Lidar or Camera, Which Sensor Will Win for Autonomous Vehicles?

 Autonomous Driving: A Revolution in Motion

Imagine a world where getting around is as easy as tapping an app, no matter who you are. When autonomous vehicles hit the mainstream, they’ll rewrite the rules of personal mobility. For the blind or elderly, who often face the isolation of being homebound, self-driving cars promise freedom. No longer will a lack of driving ability mean missing doctor’s appointments, social gatherings, or simple errands. These vehicles will be like loyal chauffeurs, ready to whisk anyone, anywhere, safely and reliably. This isn’t just convenience; it’s a lifeline to independence.

Tesla wants to be a primary transportation provider with their Robotaxi service, launching in June of this year. What's different about Tesla's implementation is that it is camera-based and could scale very quickly. Unlike competitors leaning on pricey, specialized sensors like LiDAR, Tesla bets on common cameras as its primary eyes. Vehicles with LiDAR and trunk-sized datacenters might work in select test zones, but they’re like gourmet dishes only available at a few elite restaurants. Tesla’s approach is the food truck of autonomy: affordable, adaptable, and ready to serve the masses. Scalability matters if we want self-driving cars everywhere, not just in elite regions.

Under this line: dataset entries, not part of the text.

(** [try: c  except Exception as e: handler e]; what [c] wrote before it
    raised stays written. *)
Definition try_except {A : Type} (c : M A) (handler : exn -> M A) : M A :=
  fun w =>
    match c w with
    | (Ok a, w') => (Ok a, w')
    | (Raise e, w') => handler e w'
    end.

Definition lift {A : Type} (r : result A) : M A := fun w => (r, w).

Definition emit (e : event) : M unit :=
  fun w => (Ok tt, {| table := table w; log := e :: log w |}).

Definition read_table : M (list PaymentRecord.t) := fun w => (Ok (table w), w).

Definition write_table (rows : list PaymentRecord.t) : M unit :=
  fun w => (Ok tt, {| table := rows; log := log w |}).

Declare Scope monad_scope.
Delimit Scope monad_scope with monad.
Notation "x <- c ;; k" := (bind c (fun x => k))
  (at level 61, c at next level, right associativity) : monad_scope.
Notation "c ;; k" := (bind c (fun _ => k))
  (at level 61, right associativity) : monad_scope.
Local Open Scope monad_scope.

(** [requests.get] / [requests.post] *)
Definition requests (E : env) (req : http_request) : M response :=
  emit (Http req) ;;
  match gateway E req with
  | Unreachable why => raise (RequestException why)
  | Reply r => ret r
  end.

(** [response.json()]; the decoding error of requests is a
    RequestException. *)
Definition response_json (r : response) : result json :=
  match body r with
  | Some v => Ok v
  | None => Raise (RequestException "Expecting value: line 1 column 1 (char 0)")
  end.

(** [response.raise_for_status()] *)
Definition raise_for_status (url : string) (r : response) : result unit :=
  if (400 <=? status_code r) && (status_code r <? 600)
  then Raise (RequestException (str_int (status_code r) ++ " Error for url: " ++ url))
  else Ok tt.

(** The attribute [.get] exists on a dict only. *)
Definition as_dict (v : json) : result dict :=
  match v with
  | JObj fields => Ok fields
  | _ => Raise (AttributeError "object has no attribute 'get'")
  end.

(** A value inside an f-string. *)
Definition format_value (py : python) (v : json) : string :=
  match v with
  | JStr s => s
  | JNull => "None"
  | JBool true => "True"
  | JBool false => "False"
  | _ => repr py v
  end.

(** [float(v)] *)
Definition py_float (py : python) (v : json) : result Q :=
  match v with
  | JNum q => Ok q
  | JBool b => Ok (if b then 1%Q else 0%Q)
  | JStr s =>
      match float_of_str py s with
      | Some q => Ok q
      | None => Raise (ValueError ("could not convert string to float: " ++ repr py v))
      end
  | _ => Raise (TypeError "float() argument must be a string or a real number")
  end.

(** ** adapters/db.py *)

Module DatabaseAdapter.

(** [session.query(PaymentRecord).filter_by(payment_id=...).first()] *)
Definition query_first (payment_id : string) : M (option PaymentRecord.t) :=
  emit (SelectById payment_id) ;;
  rows <- read_table ;;
  ret (find (fun r => String.eqb (PaymentRecord.payment_id r) payment_id) rows).

(** The row a session object stands for is written back under its key. *)
Fixpoint replace_row (record : PaymentRecord.t) (rows : list PaymentRecord.t)
  : list PaymentRecord.t :=
  match rows with
  | [] => []
  | r :: rest =>
      if String.eqb (PaymentRecord.payment_id r) (PaymentRecord.payment_id record)
      then record :: rest
      else r :: replace_row record rest
  end.

(** [session.commit()] after the attributes of a loaded row were set. *)
Definition commit_update (record : PaymentRecord.t) : M unit :=
  emit (Update (PaymentRecord.payment_id record)) ;;
  rows <- read_table ;;
  write_table (replace_row record rows).

(** [session.add(new_payment); session.commit()] *)
Definition commit_insert (record : PaymentRecord.t) : M unit :=
  emit (Insert (PaymentRecord.payment_id record)) ;;
  rows <- read_table ;;
  write_table (rows ++ [record]).

Definition put_if_set (key : string) (column : json) (metadata : dict) : dict :=
  if truthy column then set_item metadata key column else metadata.

Definition _payment_record_to_response (record : PaymentRecord.t) : PaymentResponse :=
  let metadata := [] in
  let metadata := put_if_set "token" (PaymentRecord.token record) metadata in
  let metadata := put_if_set "redirect_url" (PaymentRecord.redirect_url record) metadata in
  let metadata := put_if_set "qr_code_url" (PaymentRecord.qr_code_url record) metadata in
  let metadata :=
    put_if_set "virtual_account_number"
      (PaymentRecord.virtual_account_number record) metadata in
  let metadata := put_if_set "bank_code" (PaymentRecord.bank_code record) metadata in
  let metadata :=
    match PaymentRecord.additional_data record with
    | Some additional => update metadata additional
    | None => metadata
    end in
  {| id := PaymentRecord.payment_id record;
     order_id := PaymentRecord.order_id record;
     transaction_id := PaymentRecord.payment_id record;
     amount := PaymentRecord.amount record;
     status := PaymentRecord.status record;
     payment_method := PaymentRecord.payment_method record;
     payment_url := PaymentRecord.payment_url record;
     created_at := PaymentRecord.created_at record;
     updated_at := PaymentRecord.updated_at record;
     metadata := match metadata with [] => None | _ => Some metadata end |}.

(** The six assignments under [if payment.metadata:]. *)
Definition with_metadata (payment : PaymentResponse) (record : PaymentRecord.t)
  : PaymentRecord.t :=
  match metadata payment with
  | Some ((_ :: _) as md) =>
      {| PaymentRecord.payment_id := PaymentRecord.payment_id record;
         PaymentRecord.order_id := PaymentRecord.order_id record;
         PaymentRecord.status := PaymentRecord.status record;
         PaymentRecord.amount := PaymentRecord.amount record;
         PaymentRecord.payment_method := PaymentRecord.payment_method record;
         PaymentRecord.transaction_time := PaymentRecord.transaction_time record;
         PaymentRecord.expiry_time := PaymentRecord.expiry_time record;
         PaymentRecord.payment_url := PaymentRecord.payment_url record;
         PaymentRecord.token := get md "token";
         PaymentRecord.redirect_url := get md "redirect_url";
         PaymentRecord.qr_code_url := get md "qr_code_url";
         PaymentRecord.virtual_account_number := get md "virtual_account_number";
         PaymentRecord.bank_code := get md "bank_code";
         PaymentRecord.additional_data := Some md;
         PaymentRecord.created_at := PaymentRecord.created_at record;
         PaymentRecord.updated_at := PaymentRecord.updated_at record |}
  | _ => record
  end.

(** The branch [if existing:] of [save_payment]. *)
Definition overwrite (E : env) (existing : PaymentRecord.t) (payment : PaymentResponse)
  : PaymentRecord.t :=
  with_metadata payment
    {| PaymentRecord.payment_id := PaymentRecord.payment_id existing;
       PaymentRecord.order_id := PaymentRecord.order_id existing;
       PaymentRecord.status := status payment;
       PaymentRecord.amount := amount payment;
       PaymentRecord.payment_method := payment_method payment;
       PaymentRecord.transaction_time := created_at payment;
       PaymentRecord.expiry_time := PaymentRecord.expiry_time existing;
       PaymentRecord.payment_url := payment_url payment;
       PaymentRecord.token := PaymentRecord.token existing;
       PaymentRecord.redirect_url := PaymentRecord.redirect_url existing;
       PaymentRecord.qr_code_url := PaymentRecord.qr_code_url existing;
       PaymentRecord.virtual_account_number :=
         PaymentRecord.virtual_account_number existing;
       PaymentRecord.bank_code := PaymentRecord.bank_code existing;
       PaymentRecord.additional_data := PaymentRecord.additional_data existing;
       PaymentRecord.created_at := PaymentRecord.created_at existing;
       PaymentRecord.updated_at := utcnow E |}.

(** The branch [else:] of [save_payment]. *)
Definition new_payment (payment : PaymentResponse) : PaymentRecord.t :=
  with_metadata payment
    {| PaymentRecord.payment_id := id payment;
       PaymentRecord.order_id := order_id payment;
       PaymentRecord.status := status payment;
       PaymentRecord.amount := amount payment;
       PaymentRecord.payment_method := payment_method payment;
       PaymentRecord.transaction_time := created_at payment;
       PaymentRecord.expiry_time := None;
       PaymentRecord.payment_url := payment_url payment;
       PaymentRecord.token := JNull;
       PaymentRecord.redirect_url := JNull;
       PaymentRecord.qr_code_url := JNull;
       PaymentRecord.virtual_account_number := JNull;
       PaymentRecord.bank_code := JNull;
       PaymentRecord.additional_data := None;
       PaymentRecord.created_at := created_at payment;
       PaymentRecord.updated_at := updated_at payment |}.

(** The column [amount = Column(DECIMAL(15, 2), nullable=False)]: the
    database rounds the value to two decimals, half away from zero, and a
    value that then needs more than thirteen digits before the point is a
    numeric overflow. *)
Definition round_half_away (q : Q) : Z :=
  Z.sgn (Qnum q) * ((2 * Z.abs (Qnum q) + Zpos (Qden q)) / (2 * Zpos (Qden q))).

Definition fits_decimal_15_2 (q : Q) : bool :=
  Z.abs (round_half_away (q * inject_Z 100)%Q) <? 10 ^ 15.

(** [session.commit()] under [except SQLAlchemyError] in [save_payment]:
    the row is written, or the database refuses its amount, the session is
    rolled back and a ValueError is raised. *)
Definition commit_or_rollback (E : env) (record : PaymentRecord.t)
  (commit : PaymentRecord.t -> M unit) : M unit :=
  if fits_decimal_15_2 (PaymentRecord.amount record) then commit record
  else raise (ValueError ("Failed to save payment: " ++ sqlalchemy_error E record)).

Definition save_payment (E : env) (payment : PaymentResponse) : M unit :=
  existing <- query_first (id payment) ;;
  match existing with
  | Some existing => commit_or_rollback E (overwrite E existing payment) commit_update
  | None => commit_or_rollback E (new_payment payment) commit_insert
  end.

I received some feedback on the last article saying that LiDAR was a must-have for safe autonomous driving, but let’s debunk that. LiDAR (LIght Detection And Ranging) uses laser pulses to map surroundings. It is very useful in many applications, but it also has serious blind spots. LiDAR cannot see the color of traffic lights or detect when another car’s brake lights are on, both of which are critical for safe driving. LiDAR struggles in bad weather, as rain, snow, or fog scatter the laser pulses, clouding its view. Plus, LiDAR is expensive, driving up costs for vehicles; affordability is required for a mass-scale solution.

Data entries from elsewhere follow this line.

(** * pyspaceweather: the Space Weather client, embedded and verified

    A shallow embedding of [src/pyspaceweather/pyspaceweather.py].

    - Python values decoded from JSON are the inductive [value]; a [str] is a
      [string] whose characters are the code points below 256.
    - Exceptions are the inductive [exn]; a computation that may raise returns
      a [result].
    - [requests.post] is a field of the [platform] the client runs on; every
      request issued is appended to a log, so that "no request was made" and
      "exactly one request was made" are statements about that log.
    - [datetime.strptime] and [datetime.strftime] are embedded for the six
      directives of the two formats the client uses, following CPython's
      [_strptime.py] (a backtracking regular expression per directive). *)

From Stdlib Require Import ZArith List String Ascii Bool Lia PrimFloat.
Import ListNotations.
Local Open Scope string_scope.
Local Open Scope list_scope.
Local Open Scope Z_scope.
#[local] Set Warnings "-register-all".

(* ===================================================================== *)
(** ** datetime *)
(* ===================================================================== *)

(** A [datetime.datetime]. [tzinfo] is [None] for a naive value and the UTC
    offset in seconds for an aware one. *)
Record datetime := mk_datetime {
  year : Z; month : Z; day : Z;
  hour : Z; minute : Z; second : Z;
  microsecond : Z;
  tzinfo : option Z
}.

Definition is_leap (y : Z) : bool :=
  ((y mod 4 =? 0) && negb (y mod 100 =? 0)) || (y mod 400 =? 0).

Definition days_in_month (y m : Z) : Z :=
  if m =? 2 then (if is_leap y then 29 else 28)
  else if (m =? 4) || (m =? 6) || (m =? 9) || (m =? 11) then 30
  else 31.

(** The checks of the [datetime] constructor (MINYEAR = 1, MAXYEAR = 9999). *)
Definition valid_date (y m d : Z) : bool :=
  (1 <=? y) && (y <=? 9999) && (1 <=? m) && (m <=? 12) &&
  (1 <=? d) && (d <=? days_in_month y m).

Definition valid_hms (h mi s us : Z) : bool :=
  (0 <=? h) && (h <=? 23) && (0 <=? mi) && (mi <=? 59) &&
  (0 <=? s) && (s <=? 59) && (0 <=? us) && (us <=? 999999).

Definition valid_datetime (t : datetime) : bool :=
  valid_date (year t) (month t) (day t) &&
  valid_hms (hour t) (minute t) (second t) (microsecond t).

(* ===================================================================== *)
(** ** Python values, exceptions, results *)
(* ===================================================================== *)

(** What [response.json()] decodes to, plus [datetime] (the client stores
    parsed times back into decoded dictionaries and into its records).
    A [dict] keeps insertion order: an association list. *)
Inductive value :=
| VNone
| VBool (b : bool)
| VInt (n : Z)
| VFloat (f : float)
| VStr (s : string)
| VList (l : list value)
| VDict (d : list (string * value))
| VDatetime (t : datetime).

Record response := mk_response {
  status_code : Z;
  (** what [response.json()] decodes the body to; [None] when the body is
      not JSON *)
  content : option value
}.

(** The exception classes the client can meet. [HTTPError body] is
    [requests.HTTPError(response.json())]; [HTTPError_for_status r] is the
    [requests.HTTPError] raised by [r.raise_for_status()]. The text of a
    message composed by a library is abridged. *)
Inductive exn :=
| ValueError (msg : string)
| KeyError (key : value)
| TypeError
| IndexError
| JSONDecodeError
| HTTPError (body : value)
| HTTPError_for_status (r : response)
| ConnectionError
| Timeout.

(** [except ValueError]: [json.JSONDecodeError] is a subclass of it. *)
Definition is_ValueError (e : exn) : bool :=
  match e with ValueError _ | JSONDecodeError => true | _ => false end.

Definition is_KeyError (e : exn) : bool :=
  match e with KeyError _ => true | _ => false end.

(** [isinstance(e, requests.HTTPError)] *)
Definition is_HTTPError (e : exn) : bool :=
  match e with HTTPError _ | HTTPError_for_status _ => true | _ => false end.

Inductive result (A : Type) :=
| Ok (a : A)
| Raise (e : exn).
Arguments Ok {A} a.
Arguments Raise {A} e.

Definition rbind {A B} (m : result A) (k : A -> result B) : result B :=
  match m with Ok a => k a | Raise e => Raise e end.

(** [try: body except <cls>: handler] *)
Definition try_except {A} (body : result A) (cls : exn -> bool)
  (handler : result A) : result A :=
  match body with
  | Ok a => Ok a
  | Raise e => if cls e then handler else Raise e
  end.

Declare Scope result_scope.
Delimit Scope result_scope with result.
Notation "x <- m ;; k" := (rbind m (fun x => k))
  (at level 61, m at next level, right associativity) : result_scope.

(** A [for] loop whose body builds one item per element and may raise. *)
Fixpoint mapM {A B} (f : A -> result B) (l : list A) : result (list B) :=
  match l with
  | [] => Ok []
  | x :: l' =>
      match f x with
      | Raise e => Raise e
      | Ok y => match mapM f l' with
                | Raise e => Raise e
                | Ok ys => Ok (y :: ys)
                end
      end
  end.

(** A [for] loop that threads an accumulator. *)
Fixpoint foldM {A S} (f : S -> A -> result S) (l : list A) (s : S) : result S :=
  match l with
  | [] => Ok s
  | x :: l' => match f s x with
               | Raise e => Raise e
               | Ok s' => foldM f l' s'
               end
  end.

(* --------------------------------------------------------------------- *)
(** *** Truthiness, subscripting, iteration *)

Definition py_truthy (v : value) : bool :=
  match v with
  | VNone => false
  | VBool b => b
  | VInt n => negb (n =? 0)
  | VFloat f => negb (PrimFloat.eqb f 0%float)
  | VStr s => negb (String.eqb s "")
  | VList l => match l with [] => false | _ => true end
  | VDict d => match d with [] => false | _ => true end
  | VDatetime _ => true
  end.

Fixpoint dict_get (k : string) (d : list (string * value)) : option value :=
  match d with
  | [] => None
  | (k', v) :: d' => if String.eqb k k' then Some v else dict_get k d'
  end.

(** [d[k] = v]: an existing key keeps its place, a new one goes last. *)
Fixpoint dict_set (k : string) (v : value) (d : list (string * value))
  : list (string * value) :=
  match d with
  | [] => [(k, v)]
  | (k', v') :: d' =>
      if String.eqb k k' then (k', v) :: d' else (k', v') :: dict_set k v d'
  end.

(** [d.get(k)] *)
Definition dict_get_default (k : string) (d : list (string * value)) : value :=
  match dict_get k d with Some v => v | None => VNone end.

(** [v[k]] for a string [k]. *)
Definition getitem_str (v : value) (k : string) : result value :=
  match v with
  | VDict d => match dict_get k d with
               | Some x => Ok x
               | None => Raise (KeyError (VStr k))
               end
  | _ => Raise TypeError
  end.

Definition nth_py {A} (l : list A) (i : Z) : option A :=
  let n := Z.of_nat (List.length l) in
  if 0 <=? i then nth_error l (Z.to_nat i)
  else if 0 <=? n + i then nth_error l (Z.to_nat (n + i))
  else None.

Definition chars (s : string) : list string :=
  map (fun c => String c EmptyString) (list_ascii_of_string s).

(** [v[i]] for an integer [i]. *)
Definition getitem_int (v : value) (i : Z) : result value :=
  match v with
  | VDict _ => Raise (KeyError (VInt i))
  | VList l => match nth_py l i with
               | Some x => Ok x
               | None => Raise IndexError
               end
  | VStr s => match nth_py (chars s) i with
              | Some c => Ok (VStr c)
              | None => Raise IndexError
              end
  | _ => Raise TypeError
  end.

(** [v[k] = x] for a string [k]. *)
Definition setitem_str (v : value) (k : string) (x : value) : result value :=
  match v with
  | VDict d => Ok (VDict (dict_set k x d))
  | _ => Raise TypeError
  end.

(** The items a [for] loop over [v] visits. *)
Definition py_iter (v : value) : result (list value) :=
  match v with
  | VList l => Ok l
  | VDict d => Ok (map (fun kv => VStr (fst kv)) d)
  | VStr s => Ok (map VStr (chars s))
  | _ => Raise TypeError
  end.

(* ===================================================================== *)
(** ** [datetime.strptime] and [datetime.strftime] *)
(* ===================================================================== *)

(** The directives of the client's two formats. *)
Inductive directive := dir_Y | dir_m | dir_d | dir_H | dir_M | dir_S.

Definition directive_of (c : ascii) : option directive :=
  if Ascii.eqb c "Y" then Some dir_Y
  else if Ascii.eqb c "m" then Some dir_m
  else if Ascii.eqb c "d" then Some dir_d
  else if Ascii.eqb c "H" then Some dir_H
  else if Ascii.eqb c "M" then Some dir_M
  else if Ascii.eqb c "S" then Some dir_S
  else None.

LiDAR-based systems use cameras to catch what the lasers miss, like traffic light colors. That's right, all autonomous vehicles (LiDAR or not) use cameras. However, having both LiDAR and camera input leads to the sensor fusion problem. Sensor fusion is the artful science of blending data from multiple sensors. Combining these different sensor streams creates a problem: What happens when sensors disagree? If one sensor claims it’s raining while another warns that you're heading towards a brick wall at 70 MPH, which do you trust? This clash can confuse the driving AI, causing the AI to make poor or dangerous decisions. Tesla’s camera-only approach sidesteps this by providing one consistent data stream to the AI’s path planning and decision-making processes.

Autonomous vehicle (AV) cameras often sense beyond the human-visible light spectrum, which spans ~400 to 700 nanometers. Many AV cameras also detect shortwave length infrared light, from 700 up to 1100 nanometers, allowing them to see in the dark for improved night vision. This gives AV cameras an edge over human eyes. At night, these cameras excel, capturing clear images in near darkness.

Because AV cameras cover a spectrum of light frequencies, including visible and shortwave infrared, they have an advantage over LiDAR's single laser frequency. The broader spectrum of the cameras allows them to capture diverse visual data. In a way, cameras are already receiving multispectrum data that's "pre-fused" to a single video stream. LiDAR, on the other hand, operates at a fixed frequency (typically 905 nm or 1550 nm). LiDAR excels at depth mapping but misses color and texture details.

The question is, will Tesla's camera-based FSD be safe enough? Crashes will happen at some point. Every AV program of note has had incidents. A fatal crash ended Uber's self-driving program. We'll see if Tesla can navigate this rubric.

Autonomous driving is poised to transform lives, especially for those sidelined by mobility challenges. Tesla’s scalable, camera-driven solution is like that trusty food truck, bringing freedom to every corner, not just the fancy neighborhoods. By avoiding LiDAR’s limitations and the ambiguity of sensor fusion, Tesla is cooking up a future where self-driving cars will be as common as smartphones. This isn’t just about getting from A to B; it’s about giving everyone a ticket to ride, no matter their circumstances.